INPUT DATA →
• • • • •
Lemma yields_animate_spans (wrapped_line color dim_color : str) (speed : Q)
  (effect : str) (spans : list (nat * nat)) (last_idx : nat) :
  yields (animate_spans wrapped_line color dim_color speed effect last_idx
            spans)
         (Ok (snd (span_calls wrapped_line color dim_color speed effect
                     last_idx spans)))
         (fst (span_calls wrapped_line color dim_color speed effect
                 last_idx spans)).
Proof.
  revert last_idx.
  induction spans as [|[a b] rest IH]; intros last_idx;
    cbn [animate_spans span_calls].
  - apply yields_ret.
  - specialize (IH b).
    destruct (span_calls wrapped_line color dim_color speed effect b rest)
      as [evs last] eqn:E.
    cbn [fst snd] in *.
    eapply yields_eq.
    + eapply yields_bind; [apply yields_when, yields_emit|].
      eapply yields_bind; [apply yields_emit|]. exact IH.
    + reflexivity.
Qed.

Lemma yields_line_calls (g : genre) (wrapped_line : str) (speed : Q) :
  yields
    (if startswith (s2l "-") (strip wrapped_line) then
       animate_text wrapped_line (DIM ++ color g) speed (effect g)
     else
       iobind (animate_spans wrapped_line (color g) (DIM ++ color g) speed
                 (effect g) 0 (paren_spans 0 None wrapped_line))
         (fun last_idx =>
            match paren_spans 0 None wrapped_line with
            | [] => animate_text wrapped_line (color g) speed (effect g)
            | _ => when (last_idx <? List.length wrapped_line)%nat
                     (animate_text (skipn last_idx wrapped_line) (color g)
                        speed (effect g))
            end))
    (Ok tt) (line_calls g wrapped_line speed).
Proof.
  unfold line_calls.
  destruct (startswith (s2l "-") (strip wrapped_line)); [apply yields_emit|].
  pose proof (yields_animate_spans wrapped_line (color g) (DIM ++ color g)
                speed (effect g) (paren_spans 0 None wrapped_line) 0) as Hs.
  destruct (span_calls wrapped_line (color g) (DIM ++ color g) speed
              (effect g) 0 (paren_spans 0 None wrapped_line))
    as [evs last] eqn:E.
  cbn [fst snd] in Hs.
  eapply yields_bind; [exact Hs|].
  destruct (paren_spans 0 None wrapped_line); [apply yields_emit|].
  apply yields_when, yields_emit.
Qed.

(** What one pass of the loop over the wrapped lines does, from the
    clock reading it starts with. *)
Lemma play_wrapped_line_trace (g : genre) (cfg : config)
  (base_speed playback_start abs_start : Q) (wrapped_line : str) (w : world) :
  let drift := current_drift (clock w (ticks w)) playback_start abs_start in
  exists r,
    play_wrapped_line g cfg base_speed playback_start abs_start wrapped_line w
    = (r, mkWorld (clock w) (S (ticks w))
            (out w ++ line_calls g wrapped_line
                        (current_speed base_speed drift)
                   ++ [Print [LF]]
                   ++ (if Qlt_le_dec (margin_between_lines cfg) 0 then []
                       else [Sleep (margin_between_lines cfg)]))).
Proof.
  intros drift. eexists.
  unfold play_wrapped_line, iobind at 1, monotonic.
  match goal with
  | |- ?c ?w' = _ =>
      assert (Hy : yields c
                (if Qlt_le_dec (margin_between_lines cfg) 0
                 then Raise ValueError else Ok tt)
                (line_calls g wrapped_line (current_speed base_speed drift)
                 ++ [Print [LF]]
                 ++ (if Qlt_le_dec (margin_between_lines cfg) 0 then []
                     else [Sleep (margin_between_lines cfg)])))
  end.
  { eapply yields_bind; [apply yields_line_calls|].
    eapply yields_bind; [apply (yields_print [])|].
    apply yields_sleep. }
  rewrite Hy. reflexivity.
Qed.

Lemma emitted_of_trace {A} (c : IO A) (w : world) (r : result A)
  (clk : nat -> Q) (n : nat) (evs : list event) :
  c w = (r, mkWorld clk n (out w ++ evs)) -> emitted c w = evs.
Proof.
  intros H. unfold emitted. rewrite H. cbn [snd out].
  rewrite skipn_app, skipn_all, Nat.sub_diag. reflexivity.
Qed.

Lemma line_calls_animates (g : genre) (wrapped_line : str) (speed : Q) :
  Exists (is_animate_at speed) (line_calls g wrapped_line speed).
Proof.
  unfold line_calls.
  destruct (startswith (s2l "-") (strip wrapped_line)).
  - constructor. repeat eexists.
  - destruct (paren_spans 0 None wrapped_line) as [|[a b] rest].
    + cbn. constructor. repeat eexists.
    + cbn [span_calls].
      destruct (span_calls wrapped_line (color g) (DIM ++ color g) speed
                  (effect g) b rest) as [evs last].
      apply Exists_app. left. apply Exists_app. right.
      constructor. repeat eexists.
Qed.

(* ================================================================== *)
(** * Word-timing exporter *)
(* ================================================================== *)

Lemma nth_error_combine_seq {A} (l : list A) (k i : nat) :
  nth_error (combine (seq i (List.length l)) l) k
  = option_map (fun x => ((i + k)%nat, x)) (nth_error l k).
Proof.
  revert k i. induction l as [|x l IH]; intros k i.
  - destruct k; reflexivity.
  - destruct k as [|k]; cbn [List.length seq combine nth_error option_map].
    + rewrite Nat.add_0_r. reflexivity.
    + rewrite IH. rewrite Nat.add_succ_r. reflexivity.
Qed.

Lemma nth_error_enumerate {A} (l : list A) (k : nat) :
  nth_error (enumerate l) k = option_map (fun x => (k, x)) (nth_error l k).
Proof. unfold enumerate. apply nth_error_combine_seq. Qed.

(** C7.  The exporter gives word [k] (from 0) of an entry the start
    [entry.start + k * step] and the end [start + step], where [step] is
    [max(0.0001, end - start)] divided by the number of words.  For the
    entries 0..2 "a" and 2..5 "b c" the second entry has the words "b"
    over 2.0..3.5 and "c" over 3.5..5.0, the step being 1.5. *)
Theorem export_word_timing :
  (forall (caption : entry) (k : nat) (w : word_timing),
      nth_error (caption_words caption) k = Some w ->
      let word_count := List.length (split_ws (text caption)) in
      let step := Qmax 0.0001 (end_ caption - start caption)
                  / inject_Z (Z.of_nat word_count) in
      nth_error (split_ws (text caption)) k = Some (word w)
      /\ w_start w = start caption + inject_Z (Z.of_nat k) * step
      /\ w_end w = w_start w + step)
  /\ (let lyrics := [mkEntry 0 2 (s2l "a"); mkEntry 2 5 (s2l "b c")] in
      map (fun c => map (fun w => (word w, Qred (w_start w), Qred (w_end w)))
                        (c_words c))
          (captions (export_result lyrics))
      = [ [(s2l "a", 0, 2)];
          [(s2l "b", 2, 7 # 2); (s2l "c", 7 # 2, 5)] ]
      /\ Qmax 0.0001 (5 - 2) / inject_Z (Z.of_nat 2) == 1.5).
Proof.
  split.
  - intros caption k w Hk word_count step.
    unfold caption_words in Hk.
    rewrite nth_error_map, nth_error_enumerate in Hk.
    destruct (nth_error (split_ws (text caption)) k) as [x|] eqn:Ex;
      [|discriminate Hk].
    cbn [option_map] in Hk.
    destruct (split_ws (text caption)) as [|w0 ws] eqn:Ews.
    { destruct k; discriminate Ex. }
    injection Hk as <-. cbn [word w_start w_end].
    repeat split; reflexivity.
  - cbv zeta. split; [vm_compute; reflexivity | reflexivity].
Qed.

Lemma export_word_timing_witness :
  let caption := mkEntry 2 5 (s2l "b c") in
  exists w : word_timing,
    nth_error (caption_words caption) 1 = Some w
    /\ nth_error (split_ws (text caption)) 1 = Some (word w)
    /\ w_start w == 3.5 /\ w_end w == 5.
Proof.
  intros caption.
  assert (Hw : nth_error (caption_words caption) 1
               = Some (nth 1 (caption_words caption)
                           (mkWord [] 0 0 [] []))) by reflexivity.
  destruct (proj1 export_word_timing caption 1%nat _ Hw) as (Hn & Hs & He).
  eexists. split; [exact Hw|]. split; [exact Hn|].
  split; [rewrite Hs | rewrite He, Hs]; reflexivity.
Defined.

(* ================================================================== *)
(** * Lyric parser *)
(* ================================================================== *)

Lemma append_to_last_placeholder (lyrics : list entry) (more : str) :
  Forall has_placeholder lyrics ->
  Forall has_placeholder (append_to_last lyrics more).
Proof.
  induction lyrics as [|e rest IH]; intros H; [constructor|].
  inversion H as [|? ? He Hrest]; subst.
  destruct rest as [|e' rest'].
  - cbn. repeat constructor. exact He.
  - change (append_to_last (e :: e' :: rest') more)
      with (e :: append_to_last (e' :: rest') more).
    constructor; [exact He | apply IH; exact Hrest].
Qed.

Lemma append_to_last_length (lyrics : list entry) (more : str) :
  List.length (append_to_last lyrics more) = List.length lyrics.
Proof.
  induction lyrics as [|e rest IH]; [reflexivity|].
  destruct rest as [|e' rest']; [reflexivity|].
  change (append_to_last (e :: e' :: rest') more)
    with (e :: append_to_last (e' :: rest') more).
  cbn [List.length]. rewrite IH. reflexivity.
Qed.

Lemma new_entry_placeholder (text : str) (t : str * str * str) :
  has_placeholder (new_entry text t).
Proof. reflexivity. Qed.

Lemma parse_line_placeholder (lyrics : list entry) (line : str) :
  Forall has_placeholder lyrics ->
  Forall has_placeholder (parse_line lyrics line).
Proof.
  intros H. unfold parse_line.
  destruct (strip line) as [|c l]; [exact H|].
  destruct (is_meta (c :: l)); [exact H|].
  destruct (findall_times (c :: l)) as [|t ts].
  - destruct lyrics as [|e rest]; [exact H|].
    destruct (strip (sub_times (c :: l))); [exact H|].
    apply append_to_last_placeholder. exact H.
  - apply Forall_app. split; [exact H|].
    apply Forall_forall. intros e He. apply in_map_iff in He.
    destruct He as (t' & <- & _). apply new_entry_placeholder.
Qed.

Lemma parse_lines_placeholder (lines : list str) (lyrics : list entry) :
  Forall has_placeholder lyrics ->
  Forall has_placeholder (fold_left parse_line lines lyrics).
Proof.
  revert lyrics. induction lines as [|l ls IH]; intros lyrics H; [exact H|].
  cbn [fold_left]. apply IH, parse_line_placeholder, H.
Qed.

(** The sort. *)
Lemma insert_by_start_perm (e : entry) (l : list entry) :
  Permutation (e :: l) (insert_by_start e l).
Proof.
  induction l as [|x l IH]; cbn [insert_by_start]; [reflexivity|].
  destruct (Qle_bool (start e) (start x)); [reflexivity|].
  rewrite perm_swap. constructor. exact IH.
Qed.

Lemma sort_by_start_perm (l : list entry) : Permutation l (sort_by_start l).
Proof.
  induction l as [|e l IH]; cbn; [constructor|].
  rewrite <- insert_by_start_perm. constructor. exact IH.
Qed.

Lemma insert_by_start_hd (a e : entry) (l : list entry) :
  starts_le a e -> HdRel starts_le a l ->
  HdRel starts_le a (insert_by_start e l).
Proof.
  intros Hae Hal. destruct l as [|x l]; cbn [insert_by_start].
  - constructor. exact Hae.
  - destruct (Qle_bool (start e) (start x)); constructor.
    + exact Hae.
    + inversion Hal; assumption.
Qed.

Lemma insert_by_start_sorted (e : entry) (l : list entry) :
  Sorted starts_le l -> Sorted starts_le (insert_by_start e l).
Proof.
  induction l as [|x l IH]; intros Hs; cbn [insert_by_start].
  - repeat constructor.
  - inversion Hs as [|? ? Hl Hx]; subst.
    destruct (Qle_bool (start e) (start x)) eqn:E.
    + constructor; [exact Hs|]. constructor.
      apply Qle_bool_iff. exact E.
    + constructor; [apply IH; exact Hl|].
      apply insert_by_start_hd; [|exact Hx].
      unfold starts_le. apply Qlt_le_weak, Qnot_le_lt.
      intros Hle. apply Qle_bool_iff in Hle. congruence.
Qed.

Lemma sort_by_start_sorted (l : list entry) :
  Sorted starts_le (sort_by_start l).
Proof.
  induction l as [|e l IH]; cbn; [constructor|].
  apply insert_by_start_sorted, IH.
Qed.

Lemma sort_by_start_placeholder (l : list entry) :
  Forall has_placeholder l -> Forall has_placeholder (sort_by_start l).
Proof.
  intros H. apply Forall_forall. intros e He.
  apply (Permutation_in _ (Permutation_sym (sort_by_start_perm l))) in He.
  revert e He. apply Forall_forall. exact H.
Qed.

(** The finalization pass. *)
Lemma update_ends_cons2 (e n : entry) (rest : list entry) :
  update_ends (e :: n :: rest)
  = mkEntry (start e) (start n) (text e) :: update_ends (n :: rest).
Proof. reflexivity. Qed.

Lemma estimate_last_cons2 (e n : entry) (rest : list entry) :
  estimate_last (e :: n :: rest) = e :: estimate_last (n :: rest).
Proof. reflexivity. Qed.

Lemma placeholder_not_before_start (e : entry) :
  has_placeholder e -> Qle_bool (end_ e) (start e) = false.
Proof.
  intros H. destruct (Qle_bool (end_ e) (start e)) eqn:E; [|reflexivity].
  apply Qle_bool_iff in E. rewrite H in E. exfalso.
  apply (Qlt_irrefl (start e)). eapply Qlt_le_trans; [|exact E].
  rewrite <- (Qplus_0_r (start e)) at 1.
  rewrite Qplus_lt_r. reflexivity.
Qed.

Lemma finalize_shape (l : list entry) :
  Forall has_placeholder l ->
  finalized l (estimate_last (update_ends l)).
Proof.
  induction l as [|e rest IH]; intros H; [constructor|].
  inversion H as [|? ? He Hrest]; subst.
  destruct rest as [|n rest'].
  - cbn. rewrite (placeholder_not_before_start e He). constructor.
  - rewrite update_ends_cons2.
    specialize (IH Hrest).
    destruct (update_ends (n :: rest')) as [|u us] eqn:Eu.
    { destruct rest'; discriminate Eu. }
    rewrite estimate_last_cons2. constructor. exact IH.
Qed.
• • • • •
EXERCISE PROMPT →
Go through the material above and output exactly the lines from the one containing "inversion Hal; assumption." through the one containing "Lemma sort_by_start_placeholder (l".

EXERCISE RESULT →
    + inversion Hal; assumption.
Qed.

Lemma insert_by_start_sorted (e : entry) (l : list entry) :
  Sorted starts_le l -> Sorted starts_le (insert_by_start e l).
Proof.
  induction l as [|x l IH]; intros Hs; cbn [insert_by_start].
  - repeat constructor.
  - inversion Hs as [|? ? Hl Hx]; subst.
    destruct (Qle_bool (start e) (start x)) eqn:E.
    + constructor; [exact Hs|]. constructor.
      apply Qle_bool_iff. exact E.
    + constructor; [apply IH; exact Hl|].
      apply insert_by_start_hd; [|exact Hx].
      unfold starts_le. apply Qlt_le_weak, Qnot_le_lt.
      intros Hle. apply Qle_bool_iff in Hle. congruence.
Qed.

Lemma sort_by_start_sorted (l : list entry) :
  Sorted starts_le (sort_by_start l).
Proof.
  induction l as [|e l IH]; cbn; [constructor|].
  apply insert_by_start_sorted, IH.
Qed.

Lemma sort_by_start_placeholder (l : list entry) :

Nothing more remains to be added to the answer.